Une autre différence résultant de la prédominance du mobile et d’un faible taux de bancarisation est l’utilisation bien plus importante du paiement mobile. Le paiement par mobile est bien plus développé en Afrique que dans les pays de l’OCDE, notamment parce qu’il a permis de s’adresser à une population que les banques ne touchaient pas jusque-là. En effet, le taux de bancarisation en Afrique est estimé entre 15 % et 20 %[2].

Des differences culturelles et sociétales

Certaines spécificités culturelles et sociétales influent significativement sur la façon dont les plateformes d’e-commerce se sont développées sur le continent.

La première spécificité est le besoin pour le consommateur africain de voir et de toucher le produit avant de l’acheter. Ce besoin est renforcé par une méfiance envers les services en ligne, liée à l’important taux de fraude observé dans certains pays.

Certains acteurs ont ainsi ouvert des showrooms dans des grandes villes pour rassurer le consommateur et lui présenter physiquement certains de ses produits. D’autres, très nombreux, proposent un paiement « cash on delivery » qui permet au consommateur de payer sa commande en cash seulement au moment de la livraison. Ce système lui permet ainsi de vérifier l’adéquation du produit avec la photo vue sur Internet ainsi que la qualité de celui-ci.

Ce moyen de paiement/livraison, de loin le plus utilisé, entraîne d’autres spécificités.

La première est que le taux de retour des produits est bien plus faible : les acteurs évoquent globalement un taux de retour de moins de 5 %, ce qui est nettement plus faible que dans les pays de l’OCDE (ce taux peut par exemple atteindre 80 % en Allemagne sur certaines périodes[3]).

La seconde spécificité concerne le service client : alors que la plupart des transactions dans les pays de l’OCDE se font sans aucun contact avec celui-ci, toutes les commandes avec paiement à la livraison nécessitent un appel d’un opérateur au client pour vérifier la commande et l’adresse. Cette vérification est systématiquement faite par les plateformes pour éviter les « no show » : situation où personne ne réceptionne la livraison non encore payée qui résulte en une perte nette pour l’e-commerçant.

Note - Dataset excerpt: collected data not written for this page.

(* ===== verification/Service.v ===== *)
(** * The solver service and its timer

    [core/sat/solver/service/SequentialSolverService], [util/Timer]: threads,
    each with a solver of its own, take tasks from a queue; a task with a time
    limit adds an event to the timer, whose thread interrupts the solver when
    the time has come.  A state is a snapshot between two actions of the worker
    threads, the timer thread and the callers.  The flag of a solver that
    interrupts set and [solve] clears remembers who set it, for the theorems.
    The solvers are a parameter; the wait on the condition variable is a thread
    that takes a task when there is one; the destructor is left out. *)
From stdpp Require Import relations sorting.
From S2P Require Import Prelude Lit.

(** ** State *)

(** A task: its number, the assumption and the limit, [None] for [DUR_INDEF]. *)
Record SolveTask := MkSolveTask { t_id : nat; t_assumption : list Lit; t_limit : option Z }.

(** Who set the flag: [interrupt()], or the timer for a task. *)
Inductive Cause := ByCall | ByTimer (task : nat).

(** Where a worker thread is: before the queue; with a task; with its event in
    the timer; in [solve]; behind it; behind the abort of the event.  [armed]:
    the task has an event. *)
Inductive WorkerPhase :=
  | Waiting
  | Taken (t : SolveTask)
  | Armed (t : SolveTask)
  | Solving (t : SolveTask) (armed : bool)
  | Solved (t : SolveTask) (armed : bool) (r : State) (c : option Cause)
  | Telling (t : SolveTask) (r : State) (c : option Cause).

(** [TimerEvent]: the callback interrupts the solver of [e_worker]; the handle
    is that of the task. *)
Record TimerEvent := MkEvent { e_when : Z; e_worker : nat; e_task : nat }.

(** What a callback was told. *)
Record Told (M : Type) := MkTold { d_task : SolveTask; d_result : State; d_model : option M; d_cause : option Cause }.

Arguments MkTold {M}.
Arguments d_task {M}.
Arguments d_result {M}.
Arguments d_model {M}.
Arguments d_cause {M}.

Section Service.
Context {S M : Type}.

Record Worker := MkWorker { w_solver : S; w_flag : option Cause; w_phase : WorkerPhase }.

#[export] Instance Worker_settable : Settable Worker := λ w,
  MkWorker (w_solver w) (w_flag w) (w_phase w).

Record Service := MkService {
  workers : list Worker;
  task_queue : list SolveTask;
  events : list TimerEvent;
  firing : option TimerEvent;
  aborted : gset nat;
  now : Z;
  told : list (Told M);
  dropped : list nat;
  next_id : nat;
  called : bool;
  flagging : list nat }.

#[export] Instance Service_settable : Settable Service := λ s,
  MkService (workers s) (task_queue s) (events s) (firing s) (aborted s) (now s) (told s) (dropped s)
    (next_id s) (called s) (flagging s).

Definition new_service (solvers : list S) : Service :=
  MkService ((λ x, MkWorker x None Waiting) <$> solvers) [] [] None ∅ 0 [] [] 0 false [].

(** [_events.insert]: a set ordered by the time alone, so that an event for a
    time that is there already is not inserted. *)
Fixpoint insert_event (e : TimerEvent) (es : list TimerEvent) : list TimerEvent :=
  match es with
  | [] => [e]
  | x :: es' => if e_when e <? e_when x then e :: es
                else if e_when x <? e_when e then x :: insert_event e es' else es
  end.

(** [Timer::add]; the handle is the number of the task. *)
Definition timer_add (s : Service) (i : nat) (t : SolveTask) (dur : Z) : Service :=
  s <| events := insert_event (MkEvent (now s + dur) i (t_id t)) (events s) |>.

Definition set_worker (s : Service) (i : nat) (w : Worker) : Service :=
  s <| workers := <[i := w]> (workers s) |>.

(** Setting the flag of the solver [i]. *)
Definition flag_worker (s : Service) (i : nat) (c : Cause) : Service :=
  s <| workers := alter (λ w, w <| w_flag := Some c |>) i (workers s) |>.

(** [run flagged x a x' r]: [solve] on the solver [x], with the flag set by the
    end of it or not, leaves [x'] and returns [r]. *)
Context (run : bool → S → list Lit → S → State → Prop) (get_model : S → M).

Definition is_set (c : option Cause) : bool := match c with Some _ => true | None => false end.

(** ** The threads *)

Inductive worker_step (s : Service) (i : nat) (w : Worker) : Service → Prop :=
  (* _task_queue.front(), pop *)
  | work_take t q : w_phase w = Waiting → task_queue s = t :: q →
      worker_step s i w (set_worker (s <| task_queue := q |>) i (w <| w_phase := Taken t |>))
  (* without a limit: clear_interrupt and solve *)
  | work_start t : w_phase w = Taken t → t_limit t = None →
      worker_step s i w (set_worker s i (w <| w_phase := Solving t false |> <| w_flag := None |>))
  (* Timer::launch: the mutex of the timer is held while a callback runs *)
  | work_add t d : w_phase w = Taken t → t_limit t = Some d → firing s = None →
      worker_step s i w (set_worker (timer_add s i t d) i (w <| w_phase := Armed t |>))
  | work_clear t : w_phase w = Armed t →
      worker_step s i w (set_worker s i (w <| w_phase := Solving t true |> <| w_flag := None |>))
  | work_solved t armed x r : w_phase w = Solving t armed → run (is_set (w_flag w)) (w_solver w) (t_assumption t) x r →
      worker_step s i w (set_worker s i (w <| w_solver := x |> <| w_phase := Solved t armed r (w_flag w) |>))
  (* handle->abort() *)
  | work_abort t armed r c : w_phase w = Solved t armed r c →
      worker_step s i w (set_worker (if armed : bool then s <| aborted := {[t_id t]} ∪ aborted s |> else s) i
                    (w <| w_phase := Telling t r c |>))
  (* the callback and the future *)
  | work_tell t r c : w_phase w = Telling t r c →
      worker_step s i w (set_worker (s <| told := told s ++ [MkTold t r (match r with SAT => Some (get_model (w_solver w)) | _ => None end) c] |>) i
                    (w <| w_phase := Waiting |>)).

Inductive timer_step (s : Service) : Service → Prop :=
  (* !it->handle->aborted *)
  | timer_check e es : firing s = None → events s = e :: es → e_when e <= now s → e_task e ∉ aborted s →
      timer_step s (s <| firing := Some e |>)
  | timer_skip e es : firing s = None → events s = e :: es → e_when e <= now s → e_task e ∈ aborted s →
      timer_step s (s <| events := es |>)
  (* it->callback(), erase *)
  | timer_fire e es : firing s = Some e → events s = e :: es →
      timer_step s (flag_worker (s <| firing := None |> <| events := es |>) (e_worker e) (ByTimer (e_task e))).

Inductive service_step (s : Service) : Service → Prop :=
  | step_work i w s' : workers s !! i = Some w → worker_step s i w s' → service_step s s'
  | step_timer s' : timer_step s s' → service_step s s'
  (* one round of the loop of interrupt() over the solvers *)
  | step_flag pre i post : flagging s = pre ++ i :: post →
      service_step s (flag_worker (s <| flagging := pre ++ post |>) i ByCall).

(** ** The callers, and time *)

Inductive call (s : Service) : Service → Prop :=
  | call_solve a lim :
      call s (s <| task_queue := task_queue s ++ [MkSolveTask (next_id s) a lim] |> <| next_id := Datatypes.S (next_id s) |>)
  (* the queue is emptied, which breaks the promises of its tasks *)
  | call_interrupt :
      call s (s <| task_queue := [] |> <| dropped := dropped s ++ (t_id <$> task_queue s) |>
                <| called := true |> <| flagging := flagging s ++ seq 0 (length (workers s)) |>)
  | call_clear i :
      call s (s <| workers := alter (λ w, w <| w_flag := None |>) i (workers s) |>)
  | call_tick n : now s <= n → call s (s <| now := n |>).

Definition srv_step (s s' : Service) : Prop := service_step s s' ∨ call s s'.

Definition reachable (solvers : list S) (s : Service) : Prop := rtc srv_step (new_service solvers) s.
End Service.

Arguments Worker : clear implicits.
Arguments Service : clear implicits.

Un marché adressable encore réduit

Le continent africain est composé d’économies très diverses qui ont la particularité d’être toujours en voie de développement. Au sein de ces économies, seules les classes moyennes et aisées sont des consommateurs potentiels. La cible adressable est donc beaucoup plus réduite en Afrique que dans les pays de l’OCDE où les plateformes d’e-commerce peuvent toucher l’ensemble de la population. Selon l’étude menée par CFAO/BearingPoint/Ipsos, seulement 20 % de la population vit avec plus de 4 dollars par personne et par jour. Ce pourcentage correspond à la part de la population que l’on peut raisonnablement cibler sur les plateformes d’e-commerce. Cette part tombe à 11 % si l’on considère les personnes vivant avec plus de 10 dollars par personne et par jour.

Un poids fort des diasporas

Une forte diaspora africaine est présente dans les pays de l’OCDE, notamment en Europe et aux États-Unis. Celle-ci est encline à envoyer des fonds aux proches restés dans leur pays d’origine. On observe depuis l’avènement de l’e-commerce une nouvelle tendance remplaçant une partie des transferts de fonds internationaux : il s’agit d’acheter et de régler en ligne depuis l’Europe avant de faire livrer ses proches localement. Des sites tels qu’Afrimarket se sont lancés sur ce segment de l’e-commerce. Ils permettent de transférer des fonds sous forme de biens ou de services via des partenaires divers : pharmacie, librairie, supérette, etc. Ce segment représente un poids significatif. Selon la Banque mondiale, en 2015, 33 milliards de dollars ont été transférés par la diaspora en Afrique subsaharienne[4].

 

Par ailleurs, au-delà des spécificités listées ci-dessus, la faible maturité du secteur du retail en général et la faiblesse des infrastructures logistiques posent un certain nombre de freins au développement rapide des services d’e-commerce. Ces freins sont progressivement levés.

 

Jean-Michel Huet, associé BearingPoint, Olivier Darondel, manager, Sarah Calvados et Simon Dabadie, consultants


[1] Source : BearingPoint/CFAO/IPSOS, « Les classes moyennes en Afrique », 2015.

[2] Source : BearingPoint/CFAO/IPSOS, « Les classes moyennes en Afrique », 2015.